「いつ質問するのか」と「何を質問するのか」

question

photo credit: db Photography | Demi-Brooke via photopin cc

 

日本でも海外でも、疑問に思ったこと、わからないことを解決するのに一番手っ取り早い方法があります。

ずばり、「分かっている人に聞く」です。笑

そんなわかりきっていることを何を今さら。。。とか思われそうですが、これをするのにも実は大事な要素があるのです。

 

<<気になった時に聞く>>

学校で勉強していたり、クラブで研修していると、質問しないと訳が分からないことによく出会います。

まず個人的な経験として、わからないことに出会ったその瞬間に聞いて確認すると、その情報は記憶に定着しやすいです。

印象に残って覚えやすいですね。

そもそも後で、とか時間が経ってから質問すると、実際のところ興味が薄くなってしまってしまったり、もっと他に興味のあることや重要な内容が出てきてしまって、頭の片隅の「別に聞かなくてもいいか」という引き出しにそっとしまわれてしまいます。

また、この気になった時に聞くことのメリットは「オマケの情報が芋蔓式に出てくる」ことです。

目の前で扱っている内容についての質問であれば、そこから関連した情報をポロッと付け足してくれる人もいるからです。

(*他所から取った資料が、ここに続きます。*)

(** C26. TCP frames are canonical: a byte vector decodes to a transport message
    exactly when it is that message's encoding.  Every valid message fits in a
    frame and comes back unchanged, with its id recomputed and equal; no second
    byte string decodes to it. *)
Theorem tcp_frames_canonical `{Sha256} (bs : list Z) (m : TransportMessage.t) :
  Forall byte bs →
  decodeTransportMessage bs = Ok m ↔ encodeTransportMessage m = Ok bs ∧ message_typed m.
Proof.
  intros Hb. split.
  - intros E. destruct (message_unique _ _ Hb E) as (-> & Hv & Hm). by rewrite message_encodes.
  - intros [E Hm]. destruct (TransportMessage.isValid m) eqn:Hv.
    + rewrite message_encodes in E by done. injection E as <-. by apply message_decodes.
    + unfold encodeTransportMessage in E. by rewrite Hv in E.
Qed.

(** Synchronization messages are canonical: a valid block request, chain status
    or round message is decoded from one byte string, its encoding. *)
Theorem sync_messages_canonical (bs : list Z) :
  Forall byte bs →
  (∀ r, SyncRequest.isValid r = true → u64 (BlockLocator.fromHeight (SyncRequest.locator r)) →
     u64 (BlockLocator.maxBlocks (SyncRequest.locator r)) → i64 (SyncRequest.createdAt r) →
     (decodeNetworkBlockSyncRequest bs = Ok r ↔ encodeNetworkBlockSyncRequest r = Ok bs)) ∧
  (∀ m, ChainStatus.isValid m = true → u64 (ChainStatus.latestHeight m) → u64 (ChainStatus.finalizedHeight m) →
     (decodeChainStatusMessage bs = Ok m ↔ encodeChainStatusMessage m = Ok bs)) ∧
  (∀ m, u64 (RoundAdvance.height m) → u64 (RoundAdvance.round m) → i64 (RoundAdvance.createdAt m) →
     (decodeRoundAdvanceMessage bs = Ok m ↔ encodeRoundAdvanceMessage m = Ok bs)).
Proof.
  intros Hb. split_and!.
  - intros r Hv Hf Hm Hc. destruct (request_codes r Hv Hf Hm Hc) as [Henc Hdec]. rewrite Henc. split.
    + intros E. by destruct (request_unique _ _ Hb E) as [-> _].
    + by intros [= <-].
  - intros m Hv Hl Hf. destruct (status_codes m Hv Hl Hf) as (Henc & _ & Hdec). rewrite Henc. split.
    + intros E. by destruct (status_unique _ _ Hb E) as [-> _].
    + by intros [= <-].
  - intros m Hh Hr Hc. split.
    + intros E. destruct (round_unique _ _ Hb E) as (-> & Hv & _). by apply round_codes.
    + intros E. destruct (RoundAdvance.isValid m) eqn:Hv; [|unfold encodeRoundAdvanceMessage in E; by rewrite Hv in E].
      destruct (round_codes m Hv Hh Hr Hc) as [Henc Hdec]. rewrite Henc in E. by injection E as <-.
Qed.

Lemma c_str_app p s : Hash.c_str p = p → Hash.c_str (p +:+ s) = p +:+ Hash.c_str s.
Proof.
  induction p as [|c p IH]; intros Hp; [done|]. rewrite !CryptoFacts.append_cons. simpl in *.
  destruct (Ascii.eqb c "000"); [discriminate|]. injection Hp as Hp. by rewrite IH.
Qed.

Lemma make_valid `{Sha256} network chain version type sender created ttl p max :
  Envelope.isStructurallyValid max (Envelope.make network chain version type sender created ttl p) =
  Envelope.isSafeScalar network && Envelope.isSafeScalar chain && Envelope.isSafeScalar version &&
  Envelope.isSafeScalar sender && negb (bool_decide (type = MSG_UNKNOWN)) && (0 <? created) && (0 <? ttl) &&
  (string_size p <=? max).
Proof.
  unfold Envelope.isStructurallyValid, Envelope.payloadHashMatches, Envelope.make, Envelope.computeMessageId,
    Envelope.signingPayload.
  cbn [Envelope.networkId Envelope.chainId Envelope.protocolVersion Envelope.messageType Envelope.messageId
       Envelope.senderNodeId Envelope.createdAt Envelope.ttlSeconds Envelope.payload Envelope.payloadHash].
  by rewrite !String.eqb_refl, !andb_true_r.
Qed.

(** The payload hash stops at a NUL: envelopes whose payloads agree up to their
    first NUL byte carry the same payload hash and the same message id, so the one
    is as valid as the other and is taken for its duplicate. *)
Theorem payload_hash_stops_at_nul `{Sha256} network chain version type sender created ttl (p1 p2 : string) (max : Z) :
  Hash.c_str p1 = Hash.c_str p2 → string_size p2 ≤ max →
  let e1 := Envelope.make network chain version type sender created ttl p1 in
  let e2 := Envelope.make network chain version type sender created ttl p2 in
  Envelope.payloadHash e1 = Envelope.payloadHash e2 ∧ Envelope.messageId e1 = Envelope.messageId e2 ∧
  (Envelope.isStructurallyValid max e1 = true → Envelope.isStructurallyValid max e2 = true).
Proof.
  intros Hp Hs e1 e2.
  assert (Envelope.hashPayload p1 = Envelope.hashPayload p2) as Hh
    by (unfold Envelope.hashPayload, Hash.hashCString; by rewrite !c_str_app, Hp).
  assert (Envelope.messageId e1 = Envelope.messageId e2) as Hid
    by (unfold e1, e2, Envelope.make; rewrite Hh; reflexivity).
  split; [exact Hh|]. split; [exact Hid|].
  unfold e1, e2. rewrite !make_valid. intros [Hv _]%andb_true_iff. rewrite Hv. by apply Z.leb_le.
Qed.
(* ===== verification/Inbound.v ===== *)
(** * p2p: validation of inbound messages

    Models src/src/p2p/InboundMessageValidator.cpp: the policy and the validator
    with its table of seen message ids and its per-peer windows. *)

From S2P Require Import Prelude Utils Crypto Encoding Messages.

#[global] Instance NetworkMessageType_countable : Countable NetworkMessageType :=
  inj_countable' MessageCodec.encodeMessageType MessageCodec.decodeMessageType MessageFacts.decode_encode_type.

Module Policy.
Record t := mk {
  defaultPayloadBytes : Z;
  payloadBytesPerType : gmap NetworkMessageType Z;
  maxTtlSeconds : Z;
  maxClockSkewSeconds : Z;
  maxMessagesPerPeerWindow : Z;
  peerWindowSeconds : Z;
}.

Definition standard : t := mk Envelope.MAX_NETWORK_PAYLOAD_BYTES ∅ 120 30 1000 60.

Definition maxPayloadBytes (p : t) (type : NetworkMessageType) : Z :=
  default (defaultPayloadBytes p) (payloadBytesPerType p !! type).

Definition setMaxPayloadBytes (type : NetworkMessageType) (maxBytes : Z) (p : t) : t :=
  mk (defaultPayloadBytes p) (<[type := maxBytes]> (payloadBytesPerType p)) (maxTtlSeconds p)
     (maxClockSkewSeconds p) (maxMessagesPerPeerWindow p) (peerWindowSeconds p).

Definition isValid (p : t) : bool :=
  (0 <? defaultPayloadBytes p) && (0 <? maxTtlSeconds p) && (0 <=? maxClockSkewSeconds p) &&
  (0 <? maxMessagesPerPeerWindow p) && (0 <? peerWindowSeconds p).
End Policy.
Abbreviation InboundMessagePolicy := Policy.t.

Inductive InboundMessageStatus :=
| IN_ACCEPTED | IN_INVALID_POLICY | IN_INVALID_ENVELOPE | IN_WRONG_NETWORK | IN_WRONG_CHAIN | IN_WRONG_PROTOCOL
| IN_EXPIRED | IN_TTL_TOO_LARGE | IN_CLOCK_SKEW | IN_DUPLICATE_MESSAGE | IN_RATE_LIMITED.

#[global] Instance InboundMessageStatus_eq_dec : EqDecision InboundMessageStatus.
Proof. solve_decision. Defined.

Record InboundMessageResult := Inbound { in_status : InboundMessageStatus; in_reason : string }.

Module Validator.
Record PeerWindowCounter := Window { windowStartedAt : Z; count : Z }.

Record t := mk {
  policy : InboundMessagePolicy;
  seenMessageIds : gmap string Z;
  messagesByPeerInWindow : gmap string PeerWindowCounter;
  lastPruneTime : Z;
}.

Definition init (p : InboundMessagePolicy) : t := mk p ∅ ∅ 0.

Definition seenMessageCount (s : t) : Z := Z.of_nat (size (seenMessageIds s)).
Definition peerWindowCount (s : t) (sender : string) : Z :=
  match messagesByPeerInWindow s !! sender with None => 0 | Some w => count w end.

(** The condition under which a window is over. *)
Definition windowOver (p : InboundMessagePolicy) (now : Z) (w : PeerWindowCounter) : bool :=
  (windowStartedAt w <=? 0) || (now <? windowStartedAt w) ||
  (Policy.peerWindowSeconds p <? now - windowStartedAt w).

Definition pruneExpiredState (now : Z) (s : t) : t :=
  if now <=? 0 then s
  else if now - lastPruneTime s <? 5 then s
  else mk (policy s) (filter (λ e, ¬ e.2 ≤ now) (seenMessageIds s))
          (filter (λ e, windowOver (policy s) now e.2 = false) (messagesByPeerInWindow s)) now.

(** The time until which an accepted message id is remembered. *)
Definition expiresAt (p : InboundMessagePolicy) (e : NetworkEnvelope) : Z :=
  let ttlSeconds := Envelope.ttlSeconds e in
  let ttlWithSkew :=
    if i64_max - ttlSeconds <? Policy.maxClockSkewSeconds p then i64_max
    else ttlSeconds + Policy.maxClockSkewSeconds p in
  if i64_max - ttlWithSkew <? Envelope.createdAt e then i64_max else Envelope.createdAt e + ttlWithSkew.

(** The checks that do not change the validator. *)
Definition rejection `{Sha256} (p : InboundMessagePolicy) (e : NetworkEnvelope)
    (network chain version : string) (now : Z) : option InboundMessageResult :=
  if negb (Policy.isValid p) then Some (Inbound IN_INVALID_POLICY "Inbound message policy is invalid.")
  else if negb (Envelope.isStructurallyValid (Policy.maxPayloadBytes p (Envelope.messageType e)) e) then
    Some (Inbound IN_INVALID_ENVELOPE "Network envelope failed structural validation.")
  else if negb (String.eqb (Envelope.networkId e) network) then
    Some (Inbound IN_WRONG_NETWORK "Network id mismatch.")
  else if negb (String.eqb (Envelope.chainId e) chain) then Some (Inbound IN_WRONG_CHAIN "Chain id mismatch.")
  else if negb (String.eqb (Envelope.protocolVersion e) version) then
    Some (Inbound IN_WRONG_PROTOCOL "Protocol version mismatch.")
  else if Policy.maxTtlSeconds p <? Envelope.ttlSeconds e then
    Some (Inbound IN_TTL_TOO_LARGE "Message TTL exceeds local policy.")
  else if Envelope.expiredAt e now then Some (Inbound IN_EXPIRED "Message already expired.")
  else
    let delta := now - Envelope.createdAt e in
    if (delta <? 0) && (Policy.maxClockSkewSeconds p <? Z.abs delta) then
      Some (Inbound IN_CLOCK_SKEW "Message timestamp is too far in the future.")
    else None.

(** [m_messagesByPeerInWindow[sender]], reset when its window is over. *)
Definition currentWindow (s : t) (sender : string) (now : Z) : PeerWindowCounter :=
  let w := default (Window 0 0) (messagesByPeerInWindow s !! sender) in
  if windowOver (policy s) now w then Window now 0 else w.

その中には上手く頭の中でリンクするものもあり、これに出会ったらラッキーですね。

 

<<タイミングを見計らう>>

そうはいっても質問が許される雰囲気、というのはどこにでも転がっているというわけではありません。

例えば学校の講義の場合。

オランダでは「分からなかったら聞け」の文化ですから基本的に質問して流れを止めてしまったとしても、そうそう怒られたり、空気が悪くなったりすることはありません。

日本だと逆に、話の流れを切ることや周りから注目されることに躊躇してしまう、ということが良くあると思います。

そうした「空気を読む」ことはある意味とても大事で、空気が読めることが日本人の長所だったり(読み過ぎるところが短所だったり)します。

 

<<「分かる人」がフリーのタイミングを狙う>>

結局大事なのは「質問をして答えてくれる人」、例えば学校の先生だったり、研修先の指導官だったり、上司だったりがフリーの状態を狙う、ということです。

授業中に質問ができる空気であれば、その先生はすでにもうフリーですし、授業の後だったり、個人で課題に取り組んでいる時、実技の練習をしている時に先生がウロウロしている時、現場で実習をしていて指導官がお手隙のタイミングなど、「分かる人」の状況を常に視野に入れておくことは大事です。

そうでもしないと、他の質問者の質問が終わった瞬間に他の質問者がまた来てしまいます。

そうでなくても、自分の都合のいいタイミングに先生がフリーであるとは限らないので、あちらのタイミングに可能な限り合わせることも重要です。

例えばオランダの実技の授業では、クラスの全員が質問好きなので、完全に先生の争奪戦になります。

お陰様で、前の人の質問の内容も聞き耳を立てておいて、解決した、と思ったらすぐに手を挙げるのが習慣付いてしまいました。

 

<<常に自分の知識と引っかかるところを探す>>

さらに、良い準備も必要です。

良い準備というのは、目の前で起こったことを、すぐに質問に変えられるかどうか、ということです。

じっくり考えて答えをひねりだそうとすることも大事ですが、逆に潔くいきなり聞いてしまうことも時には有りだと思っています。

たまにいきなり「全部わかりません!」と潔すぎると「オイ。笑」と突っ込まれることもありますが。

ただ効率よく答えを得るためには、やはり自分の中で、目の前の事に対して「分かっていること」と「分からないこと」をハッキリさせておくと、質問も具体的になって、頭の中の整理もつきやすいです。

 

<<「何が分からないか」を常に持っておく>>

よくあるのが「何が分からないのか」が「分からない」という状況です。

これでは質問もしようがありません。

この状況をクリアするためには、「目の前の理解できないこと」の情報の中からどれだけ自分の持っている知識や経験と結び付けられるか、というある意味テクニックが必要です。

そして自分の中にある知識や経験と結び付けることは、普段からの訓練というか、習慣が物を言うと思います。

分からないことが出てきて、そこからパッと出来るだけ的確な質問を作り上げることは、意外と難しいですし、時間がかかります。

質問を考えるのに時間を掛け過ぎると、質問のタイミングを逃したりします。

「分かっていること」の多さも大事なのですが、より成長するためには「何が分からないのか」を瞬時に認識出来ることの方が重要だと思います。